Under the sample contract, arbitration is not available in cases where the insurance company denies or disputes its liability under the policy. The arbitration clause in the contract specifically excludes disputes arising out of denial or dispute of the claim from the scope of arbitration. This appears to be standard practice across various types of insurance contracts.

In the context of a property insurance contract, the scope and validity of this kind of arbitration clause was considered by the Supreme Court in Oriental Insurance Company Vs M/S Narbheram Power & Steel Ltd, [2018 (6) SCC 534]. The Court held that if the arbitration clause excluded disputes over denial of claim, then the policy holder’s only remedy would be to file a civil suit.

While in the above case, the only remedy for the policy holder was to approach the civil court, in the case of a health insurance contract, the policy holder could also approach the Insurance Ombudsman as it is a statutory remedy, or the Consumer Court, as it is a remedy in addition to all other remedies.

However, as mentioned above, going by the current sample contract(s), the matter cannot be referred to arbitration. Therefore, in order to make insurance contracts FTA friendly, it is recommended that the arbitration clause in the contract be amended to bring any dispute that arises from the contract under the scope of the clause, including those arising out of a denial of claim. This will require a fundamental shift in the current industry practice.

Claim Denial For Treatments Specifically Excluded Or Not Specifically Covered By The Contract

A claim will be denied if it is made in respect of a treatment either specifically excluded from coverage under the policy (for any of the reasons mentioned in the contract), or if the claim is in respect of a treatment not explicitly covered under the policy.

It is important to note that insurance contracts are required to be interpreted strictly. Therefore if a treatment is not specifically covered by the contract, the interpretation will be that it is excluded.

Therefore, disputes arising out of claims that are denied on account of specific exclusions or non-inclusions can be quickly resolved through arbitration, provided the arbitration clause in the contract covers such disputes.

Claim Denial For Failure To Disclose Pre-existing Disease:

Under the contract a claim will be denied if it is in respect of a pre-existing disease.

However, there are cases where a patient, unaware of any pre-existing condition, seeks treatment for a different issue and files a claim and, during treatment, the pre-existing condition may be detected.

When this happens, it is possible that the insurance company refuses the claim, contending that the policy holder failed to disclose the pre-existing disease.

Furthermore, the policy itself is sometimes repudiated for failure to disclose the pre-existing disease, even though the policyholder may not have been aware about the condition.
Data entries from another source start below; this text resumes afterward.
(* ===== verification/Strx.v ===== *)
(** * util/strx: string routines and conversions

    [src/src/util/strx.c]. A string in memory is the list of the bytes from the
    pointer on; a C string ends with the byte 0 ([cstr]). Reading past the end of
    the list is undefined ([None]). A pointer into a string is the list of the
    bytes from there on. The character classes are those of the C locale and
    [char] is signed, as on x86. Conversions of doubles are those of the C
    library: a parameter of [strx_to_double]. *)
From Stdlib Require Import ZArith Lia.
From stdpp Require Import base list option numbers.
From S2P Require Import Prelude Utf8 Opr.

Definition cstr (s : list Z) : list Z := s ++ [0].

(** ** Character classes of [ctype.h] *)

Definition isspace (c : Z) : bool := (c =? 32) || in_rng 9 c 13.
Definition isdigit (c : Z) : bool := in_rng 48 c 57.
Definition isgraph (c : Z) : bool := in_rng 33 c 126.
Definition isprint (c : Z) : bool := in_rng 32 c 126.
Definition tolower (c : Z) : Z := if in_rng 65 c 90 then c + 32 else c.
Definition toupper (c : Z) : Z := if in_rng 97 c 122 then c - 32 else c.

(** ** Routines on the contents of a C string *)

(** [for (; *str; str++)]: the loops stop at the terminator, so they see the
    contents. *)
Definition strx_lower_case (s : list Z) : list Z := map tolower s.
Definition strx_upper_case (s : list Z) : list Z := map toupper s.
Definition strx_replace_char (s : list Z) (find replace : Z) : list Z :=
  map (fun c => if c =? find then replace else c) s.

(** [join] is -1 before the first character that is kept, 1 when a separator
    was skipped after one, and 0 otherwise. *)
Fixpoint split_join_loop (s : list Z) (split_chr join_chr : Z) (join : Z) : list Z :=
  match s with
  | [] => []
  | c :: s =>
    if negb (c =? split_chr) then
      (if 0 <? join then [join_chr] else []) ++ c :: split_join_loop s split_chr join_chr 0
    else split_join_loop s split_chr join_chr (if join =? 0 then 1 else join)
  end.
Definition strx_split_join (s : list Z) (split_chr join_chr : Z) : list Z := split_join_loop s split_chr join_chr (-1).

Definition trim_chr (chr c : Z) : bool := if chr =? 0 then isspace c else c =? chr.

(** The loop over the leading characters moves the pointer. *)
Fixpoint trim_lead (chr : Z) (s : list Z) : list Z :=
  match s with [] => [] | c :: r => if trim_chr chr c then trim_lead chr r else s end.

(** The loop over the trailing characters stops at the first character. *)
Fixpoint trim_trail (chr : Z) (r : list Z) : list Z :=
  match r with
  | c :: t => match t with [] => r | _ => if trim_chr chr c then trim_trail chr t else r end
  | [] => []
  end.

Definition strx_trim (s : list Z) (chr : Z) : list Z :=
  match trim_lead chr s with
  | [] => []
  | t => rev (trim_trail chr (rev t))
  end.

Definition strx_is_empty (s : list Z) : bool := forallb isspace s.

(** A leading sign. *)
Definition is_sign (c : Z) : bool := (c =? 45) || (c =? 43).
Definition skip_sign (s : list Z) : list Z :=
  match s with c :: r => if is_sign c then r else s | [] => [] end.

Definition strx_is_int (s : list Z) : bool :=
  match skip_sign s with [] => false | t => forallb isdigit t end.

Fixpoint is_float_loop (s : list Z) (dots : Z) : bool :=
  match s with
  | [] => dots =? 1
  | c :: s => if c =? 46 then is_float_loop s (dots + 1) else if isdigit c then is_float_loop s dots else false
  end.
Definition strx_is_float (s : list Z) : bool :=
  match skip_sign s with [] => false | t => is_float_loop t 0 end.

Definition strx_is_graph (s : list Z) : bool := forallb isgraph s.
Definition strx_is_printable (s : list Z) : bool := forallb isprint s.

(** The routines with a length read [n] bytes from [str]. *)
Definition strx_is_graphn (str : list Z) (n : nat) : bool := forallb isgraph (take n str).
Definition strx_is_printablen (str : list Z) (n : nat) : bool := forallb isprint (take n str).
Definition strx_is_asciin (str : list Z) (n : nat) : bool := forallb (fun c => negb (i8 c <=? 0)) (take n str).
(** The vector code of [Utf8] on x86. *)
Definition strx_is_utf8n (str : list Z) (n : nat) : bool := default false (validate_utf8_sse (take n str)).

Definition strx_cat (mem : bool) (s1 s2 : list Z) : option (list Z) := if mem then Some (s1 ++ s2) else None.

(** ** Replacing a string *)

(** [strstr]: the first occurrence, as the characters before it and the rest
    from it on. *)
Fixpoint is_prefix (o s : list Z) : bool :=
  match o, s with
  | [], _ => true
  | a :: o, b :: s => (a =? b) && is_prefix o s
  | _, _ => false
  end.
Fixpoint strstr (s o : list Z) : option (list Z * list Z) :=
  if is_prefix o s then Some ([], s)
  else match s with [] => None | c :: s => match strstr s o with Some (p, q) => Some (c :: p, q) | None => None end end.

(** The loop: the contents of [buffer] and whether [s] moved. The outer
    [None]: no end in sight; the inner one: [return -1]. *)
Fixpoint replace_loop (fuel : nat) (s o r : list Z) (n : Z) (buffer : list Z) (moved : bool) :
    option (option (list Z * bool)) :=
  match fuel with
  | O => None
  | S fuel =>
    match strstr s o with
    | None => Some (Some (buffer, moved))
    | Some (p, q) =>
      if n <=? len buffer + len p + len r then Some None
      else replace_loop fuel (drop (length o) q) o r n (buffer ++ p ++ r) (moved || negb (len p + len o =? 0))
    end
  end.

(** The return value and the string afterwards. *)
Definition strx_replace_str (s o r : list Z) (n : Z) : option (Z * list Z) :=
  x ← replace_loop (S (length s + Z.to_nat n)) s o r n [] false;
  Some match x with
  | None => (-1, s)
  | Some (buffer, moved) => (0, if moved : bool then buffer else s)
  end.

(** ** Integers *)

Definition digit_val (c : Z) : option Z :=
  if in_rng 48 c 57 then Some (c - 48)
  else if in_rng 97 c 122 then Some (c - 87)
  else if in_rng 65 c 90 then Some (c - 55)
  else None.

Definition base_digit (base c : Z) : option Z :=
  match digit_val c with Some d => if d <? base then Some d else None | None => None end.

(** The digits of a number and what follows them; [any] tells whether there was one. *)
Fixpoint strto_digits (base : Z) (s : list Z) (acc : Z) (any : bool) : option (Z * bool * list Z) :=
  match s with
  | [] => None
  | c :: r =>
    match base_digit base c with
    | Some d => strto_digits base r (acc * base + d) true
    | None => Some (acc, any, s)
    end
  end.

Fixpoint skip_space (s : list Z) : list Z :=
  match s with c :: r => if isspace c then skip_space r else s | [] => [] end.

(** The optional prefix of [strtoll] in base 16. *)
Definition skip_0x (base : Z) (s : list Z) : option (list Z) :=
  match s with
  | z :: x :: r =>
    if (z =? 48) && (base =? 16) && ((x =? 120) || (x =? 88)) then
      match r with
      | [] => None
      | h :: _ => match base_digit 16 h with Some _ => Some r | None => Some s end
      end
    else Some s
  | _ => Some s
  end.

Record strto := Strto { st_val : Z; st_end : list Z; st_erange : bool }.

(** [strtoll] of the C library. *)
Definition strtoll (s : list Z) (base : Z) : option strto :=
  let t := skip_space s in
  match t with
  | [] => None
  | c :: r =>
    let neg := c =? 45 in
    t ← skip_0x base (if is_sign c then r else t);
    '(v, any, e) ← strto_digits base t 0 false;
    if negb any then Some (Strto 0 s false)
    else
      let v := if neg then - v else v in
      if LLONG_MAX <? v then Some (Strto LLONG_MAX e true)
      else if v <? LLONG_MIN then Some (Strto LLONG_MIN e true)
      else Some (Strto v e false)
  end.

(** The value, where [endptr] points (unset when the function leaves it alone)
    and whether [errno] is [ERANGE] afterwards. *)
Record int64_result := Int64Result { iv : Z; iend : option (list Z); ierange : bool }.

Definition strx_to_int64 (str : list Z) (erange : bool) : option int64_result :=
  match str with
  | [] => None
  | c :: r =>
    let negative := c =? 45 in
    let str := if is_sign c then r else str in
    let finish str base :=
      s ← strtoll str base;
      v ← (if negative : bool then exact (- st_val s) else Some (st_val s));
      Some (Int64Result v (Some (st_end s)) (st_erange s)) in
    match str with
    | [] => None
    | z :: rest =>
      if z =? 48 then
        match rest with
        | [] => None
        | x :: rest' =>
          if x =? 98 then finish rest' 2
          else if x =? 111 then finish rest' 8
          else if x =? 120 then finish rest' 16
          else if x =? 0 then Some (Int64Result 0 None erange)
          else finish rest 10
        end
      else finish str 10
    end
  end.

(** [PRId64]: the decimal digits of an integer. *)
Fixpoint digits_of (fuel : nat) (x : Z) (acc : list Z) : list Z :=
  match fuel with
  | O => acc
  | S fuel => let acc := (48 + x mod 10) :: acc in if x <? 10 then acc else digits_of fuel (x / 10) acc
  end.
Definition print_int64 (x : Z) : list Z :=
  if x <? 0 then 45 :: digits_of 20 (- x) [] else digits_of 20 x [].

Definition STRX__MAX_CONV_SZ : Z := 50.

(** The characters in the buffer and [*n]; [snprintf] returns the length it
    would have written. *)
Definition strx_from_int64 (i : Z) : list Z * Z :=
  let p := print_int64 i in
  (take (Z.to_nat (STRX__MAX_CONV_SZ - 1)) p, if STRX__MAX_CONV_SZ <=? len p then 0 else len p).

(** ** Doubles *)

(** The two letters after the first one: [endptr], where [None] is [NULL]. *)
Definition letters (a b : Z) (str : list Z) : option (option (list Z)) :=
  match str with
  | [] => None
  | c :: str =>
    if c =? a then match str with [] => None | d :: str => Some (if d =? b then Some str else None) end
    else Some None
  end.

Section ToDouble.
Context {F : Type} (strtod : list Z -> option (F * list Z * bool)).  (* the value, the end, ERANGE *)
Context (inf nan : F) (neg : F -> F) (huge : F -> option bool).      (* [HUGE_VAL], [-HUGE_VAL] or neither *)

(** The value and [endptr]; a failing assertion is undefined. *)
Definition strx_to_double (str : list Z) : option (F * option (list Z)) :=
  match str with
  | [] => None
  | c :: r =>
    let negative := c =? 45 in
    let str := if is_sign c then r else str in
    match str with
    | [] => None
    | 105 :: r => e ← letters 110 102 r; Some (if negative then neg inf else inf, e)
    | 110 :: r => e ← letters 97 110 r; Some (nan, e)
    | _ =>
      '(d, e, erange) ← strtod str;
      d ← (if erange : bool then match huge d with Some h => Some (if h : bool then inf else neg inf) | None => None end
           else Some d);
      Some (if negative then neg d else d, Some e)
    end
  end.
End ToDouble.

(** ** A printable copy *)

(** The static buffer afterwards; [None]: a write past its end. [s] has at
    least [n] bytes. *)
Definition NON_PRINTABLE : list Z :=
  [60; 110; 111; 110; 45; 112; 114; 105; 110; 116; 97; 98; 108; 101; 32; 115; 116; 105; 110; 103; 62].
Definition DOTS : list Z := [46; 46; 46].

Definition strx_printable (s : list Z) (n : nat) : option (list Z) :=
  let m := (Z.to_nat STRX__MAX_CONV_SZ - 4)%nat in
  let nn := if (n <=? m)%nat then n else m in
  if negb (strx_is_printablen s nn) then Some NON_PRINTABLE
  else if STRX__MAX_CONV_SZ <? Z.of_nat n then None                 (* memcpy *)
  else if (n <? nn)%nat then
    if STRX__MAX_CONV_SZ <? Z.of_nat n + 4 then None else Some (take n s ++ DOTS)
  else if STRX__MAX_CONV_SZ <=? Z.of_nat n then None                (* the terminator *)
  else Some (take n s).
In such cases, one possible solution could be to modify the pre-existing disease exclusion so that such kinds of diseases, which are likely to remain undiagnosed, are not covered by the exclusion. In the event of a dispute, the opinion of the treating doctor who first diagnosed the disease could be used to decide whether or not the policyholder was, in fact, unaware of the existence of the pre-existing condition.

However, as mentioned above, such disputes can be resolved through arbitration only if the arbitration clause in the contract covers such disputes.

Claim Amount Dispute:

Disputes relating to the claim amount are already arbitrable, as per the arbitration clause in the sample contract. Furthermore, the contract already provides a detailed break-up of the policy holder’s coverage and the maximum amounts the Insurer will be liable to pay in respect of various claims.

In the event the amount paid is less than the claim, though the policyholder did claim less than the maximum coverage for a particular treatment, the dispute would be arbitrable, even with the existing arbitration clause, and the relevant clause in the contract would be used to adjudicate.

However, the arbitration clause itself needs to be modified to be FTA friendly.

Payers may execute addendums in the case of existing contracts. For new contracts, Payers may simply incorporate the clauses mentioned in the addendum into their drafts.